* **Data for analysis**:
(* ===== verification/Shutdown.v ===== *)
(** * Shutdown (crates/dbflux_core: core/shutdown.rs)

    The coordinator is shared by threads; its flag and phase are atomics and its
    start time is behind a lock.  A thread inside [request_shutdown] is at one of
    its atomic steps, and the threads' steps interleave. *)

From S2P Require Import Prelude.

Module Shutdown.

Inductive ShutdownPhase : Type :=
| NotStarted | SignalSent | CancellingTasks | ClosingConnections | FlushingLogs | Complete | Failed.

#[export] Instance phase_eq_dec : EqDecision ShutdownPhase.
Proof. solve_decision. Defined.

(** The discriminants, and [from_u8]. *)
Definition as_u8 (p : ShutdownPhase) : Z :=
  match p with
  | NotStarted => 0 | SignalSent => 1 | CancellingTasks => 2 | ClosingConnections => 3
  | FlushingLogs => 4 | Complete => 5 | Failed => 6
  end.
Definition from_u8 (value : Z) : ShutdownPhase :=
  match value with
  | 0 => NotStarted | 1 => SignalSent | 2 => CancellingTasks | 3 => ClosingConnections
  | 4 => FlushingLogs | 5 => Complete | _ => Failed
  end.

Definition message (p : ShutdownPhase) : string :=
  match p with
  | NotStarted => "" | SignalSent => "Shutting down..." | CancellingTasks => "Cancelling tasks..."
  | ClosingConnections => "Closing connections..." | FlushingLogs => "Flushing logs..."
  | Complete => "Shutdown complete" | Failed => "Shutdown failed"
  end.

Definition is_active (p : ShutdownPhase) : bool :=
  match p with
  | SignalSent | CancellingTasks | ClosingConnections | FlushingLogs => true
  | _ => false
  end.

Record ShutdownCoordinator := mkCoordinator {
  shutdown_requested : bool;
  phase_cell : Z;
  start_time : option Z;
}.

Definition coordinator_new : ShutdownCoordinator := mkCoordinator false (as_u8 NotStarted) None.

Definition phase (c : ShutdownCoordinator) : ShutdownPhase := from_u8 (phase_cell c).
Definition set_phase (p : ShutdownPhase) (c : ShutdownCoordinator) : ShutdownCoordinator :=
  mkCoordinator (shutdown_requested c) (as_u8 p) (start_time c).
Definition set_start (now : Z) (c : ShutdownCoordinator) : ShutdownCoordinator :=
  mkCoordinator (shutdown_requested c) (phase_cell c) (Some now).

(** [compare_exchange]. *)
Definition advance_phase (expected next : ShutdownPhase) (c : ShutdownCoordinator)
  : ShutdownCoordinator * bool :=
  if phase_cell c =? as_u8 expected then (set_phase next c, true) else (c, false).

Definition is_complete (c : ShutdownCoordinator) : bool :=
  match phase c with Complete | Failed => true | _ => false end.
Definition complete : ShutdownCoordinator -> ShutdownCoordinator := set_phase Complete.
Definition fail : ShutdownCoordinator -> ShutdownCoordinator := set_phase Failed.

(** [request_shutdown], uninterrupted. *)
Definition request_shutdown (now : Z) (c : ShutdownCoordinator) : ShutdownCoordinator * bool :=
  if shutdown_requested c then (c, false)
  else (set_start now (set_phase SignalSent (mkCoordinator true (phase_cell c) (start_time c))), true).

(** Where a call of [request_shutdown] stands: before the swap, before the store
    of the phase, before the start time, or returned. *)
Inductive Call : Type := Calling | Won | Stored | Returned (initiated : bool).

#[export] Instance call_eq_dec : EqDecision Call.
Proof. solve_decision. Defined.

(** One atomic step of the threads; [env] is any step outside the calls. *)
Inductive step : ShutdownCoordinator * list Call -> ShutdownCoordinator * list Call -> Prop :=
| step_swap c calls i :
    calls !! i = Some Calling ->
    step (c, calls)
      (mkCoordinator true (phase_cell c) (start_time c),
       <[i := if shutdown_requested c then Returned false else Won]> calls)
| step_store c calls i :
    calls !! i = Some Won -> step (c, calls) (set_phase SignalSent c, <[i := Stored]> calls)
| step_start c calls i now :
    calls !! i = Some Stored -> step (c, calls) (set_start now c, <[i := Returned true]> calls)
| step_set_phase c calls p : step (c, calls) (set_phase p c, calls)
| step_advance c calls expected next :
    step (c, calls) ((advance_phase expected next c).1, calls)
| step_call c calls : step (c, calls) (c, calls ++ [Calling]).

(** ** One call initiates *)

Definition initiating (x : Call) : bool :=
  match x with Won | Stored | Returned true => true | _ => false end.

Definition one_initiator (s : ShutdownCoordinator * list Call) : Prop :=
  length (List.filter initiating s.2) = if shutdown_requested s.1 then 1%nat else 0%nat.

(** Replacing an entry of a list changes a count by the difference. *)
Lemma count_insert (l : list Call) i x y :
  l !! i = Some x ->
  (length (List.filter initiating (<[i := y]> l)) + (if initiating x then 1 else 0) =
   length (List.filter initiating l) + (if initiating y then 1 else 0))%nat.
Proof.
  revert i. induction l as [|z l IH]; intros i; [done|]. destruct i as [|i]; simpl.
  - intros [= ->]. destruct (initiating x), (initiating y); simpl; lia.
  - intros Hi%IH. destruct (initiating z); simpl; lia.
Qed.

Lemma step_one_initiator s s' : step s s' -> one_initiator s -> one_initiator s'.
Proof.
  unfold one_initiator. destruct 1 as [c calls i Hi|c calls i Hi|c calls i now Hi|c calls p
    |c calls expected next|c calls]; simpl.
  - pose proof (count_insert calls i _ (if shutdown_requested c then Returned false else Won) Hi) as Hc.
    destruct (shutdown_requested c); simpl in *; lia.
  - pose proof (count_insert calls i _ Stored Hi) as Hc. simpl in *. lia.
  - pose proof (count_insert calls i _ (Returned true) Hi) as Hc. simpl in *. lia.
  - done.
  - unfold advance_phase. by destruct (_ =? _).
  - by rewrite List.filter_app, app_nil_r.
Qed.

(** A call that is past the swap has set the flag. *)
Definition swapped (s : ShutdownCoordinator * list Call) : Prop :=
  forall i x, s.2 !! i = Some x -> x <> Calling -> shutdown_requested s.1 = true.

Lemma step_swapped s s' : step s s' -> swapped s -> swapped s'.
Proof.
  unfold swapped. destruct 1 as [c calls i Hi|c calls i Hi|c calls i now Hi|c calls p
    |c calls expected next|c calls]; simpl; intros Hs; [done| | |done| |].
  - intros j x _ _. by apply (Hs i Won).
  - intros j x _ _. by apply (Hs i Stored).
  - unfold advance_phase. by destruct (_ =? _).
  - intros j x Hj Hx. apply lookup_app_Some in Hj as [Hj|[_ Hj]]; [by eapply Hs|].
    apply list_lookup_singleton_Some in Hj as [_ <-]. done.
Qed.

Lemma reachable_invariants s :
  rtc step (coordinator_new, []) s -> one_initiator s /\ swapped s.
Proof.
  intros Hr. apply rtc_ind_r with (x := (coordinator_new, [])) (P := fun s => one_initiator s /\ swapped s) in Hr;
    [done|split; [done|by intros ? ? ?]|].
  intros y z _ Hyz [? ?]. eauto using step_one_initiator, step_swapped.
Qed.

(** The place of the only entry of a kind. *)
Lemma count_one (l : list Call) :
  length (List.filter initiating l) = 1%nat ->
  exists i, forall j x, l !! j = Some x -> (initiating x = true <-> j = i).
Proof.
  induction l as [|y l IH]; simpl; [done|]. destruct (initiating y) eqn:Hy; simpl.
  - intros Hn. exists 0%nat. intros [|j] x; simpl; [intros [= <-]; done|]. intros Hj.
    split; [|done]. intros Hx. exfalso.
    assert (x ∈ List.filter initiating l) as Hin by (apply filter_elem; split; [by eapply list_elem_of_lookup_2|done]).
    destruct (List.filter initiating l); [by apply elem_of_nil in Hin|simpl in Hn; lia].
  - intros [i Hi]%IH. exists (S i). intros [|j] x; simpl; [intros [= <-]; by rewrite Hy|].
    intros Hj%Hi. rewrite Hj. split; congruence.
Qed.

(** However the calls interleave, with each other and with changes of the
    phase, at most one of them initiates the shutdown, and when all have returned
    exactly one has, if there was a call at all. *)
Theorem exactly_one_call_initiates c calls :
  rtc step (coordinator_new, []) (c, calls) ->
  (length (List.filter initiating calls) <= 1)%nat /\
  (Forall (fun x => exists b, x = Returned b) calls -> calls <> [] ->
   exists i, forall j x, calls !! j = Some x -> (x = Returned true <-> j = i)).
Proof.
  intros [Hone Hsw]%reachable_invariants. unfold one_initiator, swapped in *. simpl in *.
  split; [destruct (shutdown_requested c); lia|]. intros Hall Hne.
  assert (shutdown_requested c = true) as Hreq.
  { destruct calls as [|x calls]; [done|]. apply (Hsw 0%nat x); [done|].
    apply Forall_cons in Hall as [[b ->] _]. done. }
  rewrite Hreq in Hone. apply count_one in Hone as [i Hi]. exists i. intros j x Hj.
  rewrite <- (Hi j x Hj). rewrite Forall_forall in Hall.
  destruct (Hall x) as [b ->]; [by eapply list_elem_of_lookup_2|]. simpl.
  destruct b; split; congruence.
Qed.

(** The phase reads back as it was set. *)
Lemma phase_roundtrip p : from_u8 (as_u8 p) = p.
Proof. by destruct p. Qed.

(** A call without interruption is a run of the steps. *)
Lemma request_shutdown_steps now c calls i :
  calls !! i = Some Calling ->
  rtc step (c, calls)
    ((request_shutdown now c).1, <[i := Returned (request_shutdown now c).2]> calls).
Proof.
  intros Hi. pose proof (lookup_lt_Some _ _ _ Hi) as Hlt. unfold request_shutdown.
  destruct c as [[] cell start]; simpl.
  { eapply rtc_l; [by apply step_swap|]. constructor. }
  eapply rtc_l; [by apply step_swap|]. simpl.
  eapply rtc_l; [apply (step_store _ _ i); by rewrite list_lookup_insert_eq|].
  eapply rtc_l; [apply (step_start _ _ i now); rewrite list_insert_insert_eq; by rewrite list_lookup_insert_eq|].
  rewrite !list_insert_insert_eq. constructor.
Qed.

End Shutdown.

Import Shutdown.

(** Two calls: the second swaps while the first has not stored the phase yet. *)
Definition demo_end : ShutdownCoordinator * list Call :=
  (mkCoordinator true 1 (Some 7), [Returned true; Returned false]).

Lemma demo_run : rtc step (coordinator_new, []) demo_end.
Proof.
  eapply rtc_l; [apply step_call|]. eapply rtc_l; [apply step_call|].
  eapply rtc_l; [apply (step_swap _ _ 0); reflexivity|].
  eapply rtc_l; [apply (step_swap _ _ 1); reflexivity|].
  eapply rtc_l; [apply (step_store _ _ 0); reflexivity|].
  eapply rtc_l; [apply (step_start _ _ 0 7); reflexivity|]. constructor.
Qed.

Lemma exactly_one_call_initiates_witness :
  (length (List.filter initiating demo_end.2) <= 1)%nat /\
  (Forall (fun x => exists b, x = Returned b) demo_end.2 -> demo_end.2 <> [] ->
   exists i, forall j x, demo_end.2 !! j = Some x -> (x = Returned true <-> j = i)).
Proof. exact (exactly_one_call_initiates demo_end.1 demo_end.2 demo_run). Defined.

* **What this task involves**: Among the lines above, find those with the word "before". Copy them.

* **Result below**:
(** Where a call of [request_shutdown] stands: before the swap, before the store
    of the phase, before the start time, or returned. *)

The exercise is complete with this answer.